━━ Working data

Lemma sse_next_delivered inputs :
  match sse_next inputs with
  | SseEnd => delivered inputs = ([], true)
  | SsePending => delivered inputs = ([], false)
  | SseEvent event data rest =>
      delivered inputs = ((event, data) :: (delivered rest).1, (delivered rest).2) ∧ length rest < length inputs
  end.
Proof.
  induction inputs as [|[[] wake] inputs IH]; [done..|]. destruct wake; cbn; [done| | |done].
  - destruct (delivered inputs). split; [done|cbn; lia].
  - destruct (sse_next inputs); [done| |done]. split; [apply IH|]. destruct IH. lia.
Qed.
Lemma sse_unfold_running n sid inputs st :
  length inputs < n →
  sse_unfold n Running None sid inputs st =
    ((delivered inputs).1, (delivered inputs).2,
     if (delivered inputs).2 then match sid with Some sid => remove_session_participant st sid | None => st end else st).
Proof.
  revert inputs; induction n as [|n IH]; intros inputs Hn; [lia|]. cbn [sse_unfold]. unfold sse_next_event.
  pose proof (sse_next_delivered inputs) as Hd. destruct (sse_next inputs) as [|event data rest|]; [by rewrite Hd| |by rewrite Hd].
  destruct Hd as [-> Hlt]. rewrite IH by lia. done.
Qed.
(** A stream announces its endpoint first, delivers the messages in order, and when
    it ends the participant of its session is forgotten and nothing else. *)
Lemma sse_stream_exact st headers endpoint inputs :
  sse_stream_response st headers endpoint inputs =
    (match endpoint with Some url => [("endpoint", url)] | None => [] end ++ (delivered inputs).1, (delivered inputs).2,
     if (delivered inputs).2
     then match request_session_id_from_headers headers (session_prefix st) with Some sid => remove_session_participant st sid | None => st end
     else st).
Proof.
  unfold sse_stream_response. set (sid := request_session_id_from_headers _ _).
  pose proof (sse_unfold_running (S (length inputs)) sid inputs st ltac:(lia)) as Hone.
  pose proof (sse_unfold_running (S (S (length inputs))) sid inputs st ltac:(lia)) as Htwo.
  destruct endpoint as [url|]; [|exact Htwo]. revert Hone. generalize (S (length inputs)). intros n Hone.
  cbn [sse_unfold]. by rewrite Hone.
Qed.
End streams.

━━━━

▶ Problem description
Return the data in full, with each line kept exactly as it is.

▶ Reply to the exercise
Lemma sse_next_delivered inputs :
  match sse_next inputs with
  | SseEnd => delivered inputs = ([], true)
  | SsePending => delivered inputs = ([], false)
  | SseEvent event data rest =>
      delivered inputs = ((event, data) :: (delivered rest).1, (delivered rest).2) ∧ length rest < length inputs
  end.
Proof.
  induction inputs as [|[[] wake] inputs IH]; [done..|]. destruct wake; cbn; [done| | |done].
  - destruct (delivered inputs). split; [done|cbn; lia].
  - destruct (sse_next inputs); [done| |done]. split; [apply IH|]. destruct IH. lia.
Qed.
Lemma sse_unfold_running n sid inputs st :
  length inputs < n →
  sse_unfold n Running None sid inputs st =
    ((delivered inputs).1, (delivered inputs).2,
     if (delivered inputs).2 then match sid with Some sid => remove_session_participant st sid | None => st end else st).
Proof.
  revert inputs; induction n as [|n IH]; intros inputs Hn; [lia|]. cbn [sse_unfold]. unfold sse_next_event.
  pose proof (sse_next_delivered inputs) as Hd. destruct (sse_next inputs) as [|event data rest|]; [by rewrite Hd| |by rewrite Hd].
  destruct Hd as [-> Hlt]. rewrite IH by lia. done.
Qed.
(** A stream announces its endpoint first, delivers the messages in order, and when
    it ends the participant of its session is forgotten and nothing else. *)
Lemma sse_stream_exact st headers endpoint inputs :
  sse_stream_response st headers endpoint inputs =
    (match endpoint with Some url => [("endpoint", url)] | None => [] end ++ (delivered inputs).1, (delivered inputs).2,
     if (delivered inputs).2
     then match request_session_id_from_headers headers (session_prefix st) with Some sid => remove_session_participant st sid | None => st end
     else st).
Proof.
  unfold sse_stream_response. set (sid := request_session_id_from_headers _ _).
  pose proof (sse_unfold_running (S (length inputs)) sid inputs st ltac:(lia)) as Hone.
  pose proof (sse_unfold_running (S (S (length inputs))) sid inputs st ltac:(lia)) as Htwo.
  destruct endpoint as [url|]; [|exact Htwo]. revert Hone. generalize (S (length inputs)). intros n Hone.
  cbn [sse_unfold]. by rewrite Hone.
Qed.
End streams.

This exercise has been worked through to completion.